🤖 AI Summary
This work addresses the challenge of text-guided image editing, where models must faithfully follow target instructions while preserving irrelevant structural elements such as background and layout. The authors propose a training-free framework guided by reverse consistency: during the target denoising process, intermediate latent trajectories are dynamically verified for their ability to reconstruct the source image under the original prompt. Rather than using the source inversion trajectory as a fixed initialization, it serves as a dynamic constraint. An early-stage reverse consistency bias is introduced as a corrective signal, effectively decoupling structure preservation from content modification. Integrating diffusion model inversion, auxiliary noise representation, source-guided reverse denoising, and sparse consistency correction, the method significantly improves structural and background fidelity on PIE-Bench under the SD3.5 protocol while maintaining alignment with target prompts and compatibility with standard Stable Diffusion inversion pipelines.
📝 Abstract
Text-guided diffusion models have become effective tools for real-image visual editing, where the edited image must follow a target instruction while preserving editing-irrelevant structure. Most training-free editors rely on inversion: a source image is mapped to a noisy latent trajectory and the terminal latent is reused for target-prompt denoising. This reuse is useful for preservation, but it also couples source reconstruction and target editing. The resulting trajectory mismatch may either damage background/layout details or over-constrain the intended edit.
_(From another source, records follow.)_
Lemma configured : from_config (fun _ => None) files files true config = Ok inject_filter.
Proof. reflexivity. Qed.



(** While the first reads, the second waits for it. *)
Lemma projected_refresh_single_flight_witness :
  let w := (outcome prefix_actions).1 in
  (forall t t' c c' id id', callers w !! t = Some c -> callers w !! t' = Some c' -> sel_key (c_sel c) = sel_key (c_sel c') ->
     held c = Some id -> held c' = Some id' -> id = id') /\
  (forall t t' c c', callers w !! t = Some c -> callers w !! t' = Some c' -> sel_key (c_sel c) = sel_key (c_sel c') ->
     is_Some (reading c) -> is_Some (reading c') -> t = t') /\
  (forall t c, callers w !! t = Some c -> is_Some (waiting c) ->
     exists t' c', callers w !! t' = Some c' /\ is_Some (reading c') /\ sel_key (c_sel c') = sel_key (c_sel c)).
Proof.
  apply (projected_refresh_single_flight (fun _ => None) files files true config inject_filter _ (outcome prefix_actions).2).
  - exact configured.
  - apply outcome_run. vm_compute. eauto.
Defined.

Lemma projected_paths_confined_witness :
  path_starts_with "/secrets/ns/name/key" "/secrets" = true /\
  (path_eq "/secrets/ns/name/key" "/secrets/name/ns/key" = true -> reference = mkCredentialRef "key" "ns" "name").
Proof.
  destruct (projected_paths_confined (fun _ => None) files files true config inject_filter "/secrets" reference (mkCredentialRef "key" "ns" "name")
    "/secrets/ns/name/key" "/secrets/name/ns/key" configured eq_refl eq_refl eq_refl) as (H1 & _ & H3 & _). done.
Defined.

(** A dot segment inside the root is accepted. *)
Example dot_segment_accepted : validate_projected_mount_base "/run/./secrets" = Ok tt.
Proof. reflexivity. Qed.
End CredentialSample.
This paper presents Consistent-Inversion, a training-free reverse consistency guidance framework for structure-preserving visual editing. Instead of treating the inverted source latent as a fixed initialization, Consistent-Inversion checks whether an intermediate target trajectory can be reversed toward the source inversion trajectory under the source prompt. To make this check well-defined, we construct an auxiliary target-side noise representation, perform source-guided reverse denoising, and use the resulting reverse consistency discrepancy as a correction signal for selected early target denoising steps. The method does not update model parameters, is compatible with inversion-based editors, and introduces only a small inference overhead when applied sparsely. Experiments on PIE-Bench show that Consistent-Inversion improves background and structural fidelity under a unified SD3.5 protocol while maintaining target-prompt alignment, and compatibility experiments further verify the same correction principle on classical Stable-Diffusion inversion pipelines.